Brief: State how many lines in the listing below include the string "auto". The answer is the number alone.

+ + +

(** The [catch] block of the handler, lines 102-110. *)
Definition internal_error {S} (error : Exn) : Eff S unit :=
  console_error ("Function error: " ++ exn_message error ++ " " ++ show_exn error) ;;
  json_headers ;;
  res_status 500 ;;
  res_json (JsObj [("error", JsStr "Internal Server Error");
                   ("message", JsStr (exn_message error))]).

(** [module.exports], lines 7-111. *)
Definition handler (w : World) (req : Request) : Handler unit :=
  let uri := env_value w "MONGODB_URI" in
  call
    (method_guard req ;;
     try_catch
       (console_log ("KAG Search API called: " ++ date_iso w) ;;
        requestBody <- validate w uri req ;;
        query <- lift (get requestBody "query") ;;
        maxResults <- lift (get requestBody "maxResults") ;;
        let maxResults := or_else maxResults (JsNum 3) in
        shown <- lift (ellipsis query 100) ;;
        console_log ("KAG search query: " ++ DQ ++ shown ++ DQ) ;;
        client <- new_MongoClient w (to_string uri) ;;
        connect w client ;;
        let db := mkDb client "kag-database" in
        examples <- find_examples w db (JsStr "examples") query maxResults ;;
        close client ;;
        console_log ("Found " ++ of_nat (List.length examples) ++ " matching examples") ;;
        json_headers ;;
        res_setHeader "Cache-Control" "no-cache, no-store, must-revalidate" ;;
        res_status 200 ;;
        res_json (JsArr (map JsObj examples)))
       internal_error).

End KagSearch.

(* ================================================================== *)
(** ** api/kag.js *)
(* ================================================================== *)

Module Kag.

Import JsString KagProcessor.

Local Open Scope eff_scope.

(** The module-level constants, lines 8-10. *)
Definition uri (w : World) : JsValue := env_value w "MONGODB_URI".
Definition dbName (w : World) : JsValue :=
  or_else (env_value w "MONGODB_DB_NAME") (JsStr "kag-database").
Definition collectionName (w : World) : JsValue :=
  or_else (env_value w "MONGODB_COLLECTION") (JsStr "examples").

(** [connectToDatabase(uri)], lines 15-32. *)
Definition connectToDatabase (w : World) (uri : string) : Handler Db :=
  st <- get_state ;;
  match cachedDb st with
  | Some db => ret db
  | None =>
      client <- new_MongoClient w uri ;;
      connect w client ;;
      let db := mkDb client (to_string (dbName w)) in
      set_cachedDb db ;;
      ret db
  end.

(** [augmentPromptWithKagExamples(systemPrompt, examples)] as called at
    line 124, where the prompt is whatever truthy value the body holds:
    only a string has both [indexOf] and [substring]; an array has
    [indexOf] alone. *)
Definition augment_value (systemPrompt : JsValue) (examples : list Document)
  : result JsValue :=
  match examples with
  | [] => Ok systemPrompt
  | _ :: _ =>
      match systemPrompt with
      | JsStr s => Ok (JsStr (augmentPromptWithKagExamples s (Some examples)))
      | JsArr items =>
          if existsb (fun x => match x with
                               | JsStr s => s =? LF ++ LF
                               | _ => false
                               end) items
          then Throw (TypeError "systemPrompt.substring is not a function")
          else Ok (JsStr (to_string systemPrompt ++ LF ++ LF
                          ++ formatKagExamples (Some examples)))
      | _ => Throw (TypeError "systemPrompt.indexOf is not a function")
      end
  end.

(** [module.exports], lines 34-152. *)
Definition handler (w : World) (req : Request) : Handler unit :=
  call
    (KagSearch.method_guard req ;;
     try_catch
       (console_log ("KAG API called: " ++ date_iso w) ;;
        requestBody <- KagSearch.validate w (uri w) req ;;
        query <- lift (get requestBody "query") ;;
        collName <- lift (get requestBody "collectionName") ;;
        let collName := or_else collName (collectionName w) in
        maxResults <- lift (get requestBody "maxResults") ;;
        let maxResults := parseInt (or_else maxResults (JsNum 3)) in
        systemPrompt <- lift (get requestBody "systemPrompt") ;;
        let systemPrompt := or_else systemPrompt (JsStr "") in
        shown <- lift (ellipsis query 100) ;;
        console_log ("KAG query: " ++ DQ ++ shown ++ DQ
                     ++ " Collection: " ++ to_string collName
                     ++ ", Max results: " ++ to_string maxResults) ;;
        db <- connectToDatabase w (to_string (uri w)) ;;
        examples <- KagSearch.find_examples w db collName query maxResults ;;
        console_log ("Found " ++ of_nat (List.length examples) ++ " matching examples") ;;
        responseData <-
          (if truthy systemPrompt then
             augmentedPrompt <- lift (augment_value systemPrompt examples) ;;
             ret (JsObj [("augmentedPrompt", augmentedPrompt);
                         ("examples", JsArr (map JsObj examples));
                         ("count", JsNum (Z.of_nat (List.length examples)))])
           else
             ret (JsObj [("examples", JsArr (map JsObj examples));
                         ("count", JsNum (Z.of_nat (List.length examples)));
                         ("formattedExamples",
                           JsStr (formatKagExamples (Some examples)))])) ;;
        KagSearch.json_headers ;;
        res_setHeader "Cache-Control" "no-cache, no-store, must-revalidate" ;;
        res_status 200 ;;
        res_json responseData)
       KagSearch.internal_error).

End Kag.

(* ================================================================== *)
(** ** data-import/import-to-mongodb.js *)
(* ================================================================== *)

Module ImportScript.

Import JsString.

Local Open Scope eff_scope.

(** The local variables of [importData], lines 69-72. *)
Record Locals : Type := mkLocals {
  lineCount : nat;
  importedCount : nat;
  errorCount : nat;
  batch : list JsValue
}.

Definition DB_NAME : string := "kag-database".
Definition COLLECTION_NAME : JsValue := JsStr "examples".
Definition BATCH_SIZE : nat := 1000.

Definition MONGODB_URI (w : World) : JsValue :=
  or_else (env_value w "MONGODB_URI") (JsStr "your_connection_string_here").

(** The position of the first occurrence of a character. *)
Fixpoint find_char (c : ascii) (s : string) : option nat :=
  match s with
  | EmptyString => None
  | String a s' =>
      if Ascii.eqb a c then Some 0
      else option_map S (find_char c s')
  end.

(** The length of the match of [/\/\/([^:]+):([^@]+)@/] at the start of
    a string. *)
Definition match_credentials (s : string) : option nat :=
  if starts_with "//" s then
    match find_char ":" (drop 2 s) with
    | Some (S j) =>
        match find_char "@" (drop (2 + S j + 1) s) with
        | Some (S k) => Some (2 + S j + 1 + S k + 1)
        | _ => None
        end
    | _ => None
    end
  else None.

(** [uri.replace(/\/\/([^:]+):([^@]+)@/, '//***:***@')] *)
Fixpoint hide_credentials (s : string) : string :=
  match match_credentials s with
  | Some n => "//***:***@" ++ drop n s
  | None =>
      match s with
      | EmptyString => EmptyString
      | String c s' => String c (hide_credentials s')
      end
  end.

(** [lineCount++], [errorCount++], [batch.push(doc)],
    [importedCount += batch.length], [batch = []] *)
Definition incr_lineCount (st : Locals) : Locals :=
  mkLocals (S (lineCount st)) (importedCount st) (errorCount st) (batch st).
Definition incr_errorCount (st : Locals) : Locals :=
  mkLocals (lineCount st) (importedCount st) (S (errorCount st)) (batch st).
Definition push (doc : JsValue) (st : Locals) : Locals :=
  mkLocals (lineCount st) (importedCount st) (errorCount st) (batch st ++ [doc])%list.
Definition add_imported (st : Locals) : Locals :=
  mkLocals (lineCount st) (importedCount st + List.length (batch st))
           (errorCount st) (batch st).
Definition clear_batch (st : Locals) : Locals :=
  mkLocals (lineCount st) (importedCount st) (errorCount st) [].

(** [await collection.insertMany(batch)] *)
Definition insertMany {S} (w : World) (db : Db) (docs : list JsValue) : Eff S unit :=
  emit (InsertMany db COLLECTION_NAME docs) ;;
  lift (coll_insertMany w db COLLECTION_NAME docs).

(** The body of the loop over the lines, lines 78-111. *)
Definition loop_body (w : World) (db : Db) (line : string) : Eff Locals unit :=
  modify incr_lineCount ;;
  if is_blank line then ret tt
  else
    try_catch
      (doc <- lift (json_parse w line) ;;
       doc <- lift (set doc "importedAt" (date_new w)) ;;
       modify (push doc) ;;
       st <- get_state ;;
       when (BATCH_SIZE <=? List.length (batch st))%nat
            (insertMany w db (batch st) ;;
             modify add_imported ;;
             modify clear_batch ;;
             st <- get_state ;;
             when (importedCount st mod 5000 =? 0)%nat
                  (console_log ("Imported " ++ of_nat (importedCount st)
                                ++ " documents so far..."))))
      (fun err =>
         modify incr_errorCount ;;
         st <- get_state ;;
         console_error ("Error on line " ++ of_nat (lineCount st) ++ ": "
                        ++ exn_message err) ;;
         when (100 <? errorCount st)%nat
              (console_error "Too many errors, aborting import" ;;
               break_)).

+ + +

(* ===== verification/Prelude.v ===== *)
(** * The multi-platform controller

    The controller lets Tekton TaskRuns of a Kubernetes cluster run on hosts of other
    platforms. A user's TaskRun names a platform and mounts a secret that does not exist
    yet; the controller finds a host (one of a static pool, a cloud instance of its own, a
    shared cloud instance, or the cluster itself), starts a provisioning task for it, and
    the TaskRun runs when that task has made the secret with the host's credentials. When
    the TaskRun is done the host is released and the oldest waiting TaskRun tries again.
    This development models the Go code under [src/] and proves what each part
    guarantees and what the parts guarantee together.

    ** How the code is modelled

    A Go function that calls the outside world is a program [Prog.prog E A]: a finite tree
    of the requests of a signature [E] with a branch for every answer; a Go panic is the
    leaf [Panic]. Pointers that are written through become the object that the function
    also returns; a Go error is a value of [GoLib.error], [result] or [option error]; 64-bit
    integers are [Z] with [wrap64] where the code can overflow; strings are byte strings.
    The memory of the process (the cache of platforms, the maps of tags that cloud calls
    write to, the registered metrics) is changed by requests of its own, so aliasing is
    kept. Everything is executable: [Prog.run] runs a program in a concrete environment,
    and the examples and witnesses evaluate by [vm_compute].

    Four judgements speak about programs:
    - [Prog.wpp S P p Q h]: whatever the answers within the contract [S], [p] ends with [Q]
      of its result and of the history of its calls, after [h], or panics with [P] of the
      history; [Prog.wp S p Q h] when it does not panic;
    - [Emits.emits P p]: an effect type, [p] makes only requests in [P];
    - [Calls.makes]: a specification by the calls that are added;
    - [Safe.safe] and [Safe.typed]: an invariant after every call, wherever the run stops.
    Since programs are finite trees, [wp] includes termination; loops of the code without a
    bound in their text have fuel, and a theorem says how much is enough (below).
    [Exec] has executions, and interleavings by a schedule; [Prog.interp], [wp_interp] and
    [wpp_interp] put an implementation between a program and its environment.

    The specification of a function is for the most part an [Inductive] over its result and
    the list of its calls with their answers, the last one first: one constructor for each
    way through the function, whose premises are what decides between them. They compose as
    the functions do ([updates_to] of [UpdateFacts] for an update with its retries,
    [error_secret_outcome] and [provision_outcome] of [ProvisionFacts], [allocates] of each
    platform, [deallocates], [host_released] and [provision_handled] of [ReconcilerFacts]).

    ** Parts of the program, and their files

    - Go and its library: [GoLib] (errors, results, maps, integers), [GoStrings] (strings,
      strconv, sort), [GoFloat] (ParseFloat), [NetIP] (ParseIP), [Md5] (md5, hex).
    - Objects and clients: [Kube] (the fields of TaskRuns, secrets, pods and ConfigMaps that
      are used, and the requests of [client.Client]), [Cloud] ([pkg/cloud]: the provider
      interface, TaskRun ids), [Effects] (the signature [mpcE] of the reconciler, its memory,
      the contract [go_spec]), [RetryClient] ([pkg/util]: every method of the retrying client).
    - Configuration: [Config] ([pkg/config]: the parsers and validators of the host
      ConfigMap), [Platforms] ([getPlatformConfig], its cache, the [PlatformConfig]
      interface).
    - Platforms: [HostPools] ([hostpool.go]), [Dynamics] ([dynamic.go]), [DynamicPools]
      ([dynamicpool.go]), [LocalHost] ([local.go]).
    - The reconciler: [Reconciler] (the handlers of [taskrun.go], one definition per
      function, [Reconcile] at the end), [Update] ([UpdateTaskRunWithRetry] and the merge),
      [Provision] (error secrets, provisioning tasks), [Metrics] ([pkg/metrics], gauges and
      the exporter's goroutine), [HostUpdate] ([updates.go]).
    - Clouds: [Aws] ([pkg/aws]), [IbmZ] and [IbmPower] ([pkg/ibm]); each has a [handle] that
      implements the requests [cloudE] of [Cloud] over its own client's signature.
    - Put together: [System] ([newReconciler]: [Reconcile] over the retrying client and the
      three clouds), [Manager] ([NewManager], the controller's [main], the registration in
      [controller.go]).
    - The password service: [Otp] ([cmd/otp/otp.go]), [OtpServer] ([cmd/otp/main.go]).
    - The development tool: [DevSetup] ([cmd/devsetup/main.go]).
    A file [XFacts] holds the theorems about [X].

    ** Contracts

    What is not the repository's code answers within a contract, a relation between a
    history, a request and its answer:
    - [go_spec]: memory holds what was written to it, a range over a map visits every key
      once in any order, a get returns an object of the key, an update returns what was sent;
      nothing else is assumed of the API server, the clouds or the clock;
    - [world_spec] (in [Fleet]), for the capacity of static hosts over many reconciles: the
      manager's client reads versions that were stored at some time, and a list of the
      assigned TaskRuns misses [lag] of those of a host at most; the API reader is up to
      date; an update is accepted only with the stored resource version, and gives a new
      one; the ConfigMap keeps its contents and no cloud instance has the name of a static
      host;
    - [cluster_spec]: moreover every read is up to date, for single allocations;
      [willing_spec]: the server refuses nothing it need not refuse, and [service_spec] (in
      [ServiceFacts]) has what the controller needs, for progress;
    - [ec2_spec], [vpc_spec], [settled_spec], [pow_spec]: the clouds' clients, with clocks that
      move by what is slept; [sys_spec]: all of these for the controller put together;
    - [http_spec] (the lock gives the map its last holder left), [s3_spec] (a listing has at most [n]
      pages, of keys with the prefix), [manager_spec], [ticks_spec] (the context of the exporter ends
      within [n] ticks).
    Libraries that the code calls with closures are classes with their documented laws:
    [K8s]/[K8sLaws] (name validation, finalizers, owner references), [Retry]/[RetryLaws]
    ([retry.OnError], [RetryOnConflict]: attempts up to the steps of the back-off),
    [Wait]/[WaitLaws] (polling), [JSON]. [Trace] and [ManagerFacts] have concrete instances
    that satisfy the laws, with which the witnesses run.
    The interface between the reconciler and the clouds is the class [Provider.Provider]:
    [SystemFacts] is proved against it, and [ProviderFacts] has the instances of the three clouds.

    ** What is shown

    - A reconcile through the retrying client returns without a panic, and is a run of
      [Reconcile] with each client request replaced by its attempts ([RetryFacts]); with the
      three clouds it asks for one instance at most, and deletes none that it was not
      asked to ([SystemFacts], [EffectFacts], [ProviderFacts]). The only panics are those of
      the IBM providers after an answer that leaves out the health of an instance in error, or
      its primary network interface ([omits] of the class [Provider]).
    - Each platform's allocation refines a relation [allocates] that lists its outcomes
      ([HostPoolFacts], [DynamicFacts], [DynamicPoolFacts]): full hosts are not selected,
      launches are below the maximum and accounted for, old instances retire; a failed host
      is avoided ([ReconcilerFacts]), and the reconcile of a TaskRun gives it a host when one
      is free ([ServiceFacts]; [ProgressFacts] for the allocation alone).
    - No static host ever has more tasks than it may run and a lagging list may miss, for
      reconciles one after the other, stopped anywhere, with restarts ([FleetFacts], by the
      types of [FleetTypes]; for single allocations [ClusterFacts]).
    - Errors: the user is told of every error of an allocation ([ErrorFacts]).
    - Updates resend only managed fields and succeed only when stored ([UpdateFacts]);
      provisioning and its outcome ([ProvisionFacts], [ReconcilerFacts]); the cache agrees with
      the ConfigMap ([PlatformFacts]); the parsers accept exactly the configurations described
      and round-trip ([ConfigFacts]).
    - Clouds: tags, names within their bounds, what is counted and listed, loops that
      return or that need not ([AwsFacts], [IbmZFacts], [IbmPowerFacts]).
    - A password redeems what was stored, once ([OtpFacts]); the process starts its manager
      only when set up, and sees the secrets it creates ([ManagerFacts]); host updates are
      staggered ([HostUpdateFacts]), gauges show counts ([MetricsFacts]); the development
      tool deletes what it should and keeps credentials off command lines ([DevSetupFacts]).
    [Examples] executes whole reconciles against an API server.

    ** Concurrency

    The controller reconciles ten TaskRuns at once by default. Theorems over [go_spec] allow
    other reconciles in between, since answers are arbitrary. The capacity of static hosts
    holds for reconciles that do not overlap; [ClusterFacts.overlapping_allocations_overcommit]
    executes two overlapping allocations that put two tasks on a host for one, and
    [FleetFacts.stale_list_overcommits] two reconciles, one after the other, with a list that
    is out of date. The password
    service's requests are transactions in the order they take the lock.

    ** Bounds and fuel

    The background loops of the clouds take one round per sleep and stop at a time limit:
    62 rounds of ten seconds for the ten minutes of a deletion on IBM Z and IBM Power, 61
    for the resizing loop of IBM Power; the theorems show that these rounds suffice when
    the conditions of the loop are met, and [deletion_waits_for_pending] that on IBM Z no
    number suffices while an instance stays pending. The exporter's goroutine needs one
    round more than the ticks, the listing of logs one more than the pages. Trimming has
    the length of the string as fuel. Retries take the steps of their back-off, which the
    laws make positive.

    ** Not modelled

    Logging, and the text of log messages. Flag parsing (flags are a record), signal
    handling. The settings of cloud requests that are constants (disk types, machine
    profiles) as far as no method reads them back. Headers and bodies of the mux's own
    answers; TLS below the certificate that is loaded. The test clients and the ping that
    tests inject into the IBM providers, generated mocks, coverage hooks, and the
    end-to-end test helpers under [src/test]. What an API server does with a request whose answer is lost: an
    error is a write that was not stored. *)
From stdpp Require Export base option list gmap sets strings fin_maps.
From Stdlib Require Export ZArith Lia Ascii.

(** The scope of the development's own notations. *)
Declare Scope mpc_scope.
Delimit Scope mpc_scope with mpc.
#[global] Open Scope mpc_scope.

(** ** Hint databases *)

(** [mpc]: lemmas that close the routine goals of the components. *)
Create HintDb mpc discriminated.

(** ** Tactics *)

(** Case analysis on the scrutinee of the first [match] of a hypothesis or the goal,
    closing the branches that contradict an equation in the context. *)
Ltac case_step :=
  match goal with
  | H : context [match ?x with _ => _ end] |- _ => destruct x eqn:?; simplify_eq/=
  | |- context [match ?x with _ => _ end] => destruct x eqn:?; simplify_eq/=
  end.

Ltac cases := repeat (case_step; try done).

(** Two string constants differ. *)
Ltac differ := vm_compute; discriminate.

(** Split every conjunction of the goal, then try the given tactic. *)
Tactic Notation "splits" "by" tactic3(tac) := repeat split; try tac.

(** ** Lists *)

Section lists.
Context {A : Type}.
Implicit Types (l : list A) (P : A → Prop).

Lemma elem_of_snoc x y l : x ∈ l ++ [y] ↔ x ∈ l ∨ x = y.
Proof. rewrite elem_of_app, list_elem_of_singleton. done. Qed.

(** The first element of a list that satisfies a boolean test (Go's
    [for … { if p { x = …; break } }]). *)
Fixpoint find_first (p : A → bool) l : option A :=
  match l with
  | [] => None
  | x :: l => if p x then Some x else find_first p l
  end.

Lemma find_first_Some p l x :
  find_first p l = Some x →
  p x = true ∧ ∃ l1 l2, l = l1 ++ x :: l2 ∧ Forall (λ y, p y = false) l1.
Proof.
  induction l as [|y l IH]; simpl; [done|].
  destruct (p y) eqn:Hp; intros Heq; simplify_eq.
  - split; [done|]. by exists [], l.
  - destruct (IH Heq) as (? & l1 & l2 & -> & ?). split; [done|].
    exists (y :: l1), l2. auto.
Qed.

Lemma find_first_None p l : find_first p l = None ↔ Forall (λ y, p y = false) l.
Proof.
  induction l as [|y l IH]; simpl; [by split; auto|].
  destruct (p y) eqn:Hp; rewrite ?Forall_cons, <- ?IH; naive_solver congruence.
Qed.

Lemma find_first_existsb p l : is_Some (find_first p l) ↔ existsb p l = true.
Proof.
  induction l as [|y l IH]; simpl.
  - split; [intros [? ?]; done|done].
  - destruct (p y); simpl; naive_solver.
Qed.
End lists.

+ + +

Task answer: 2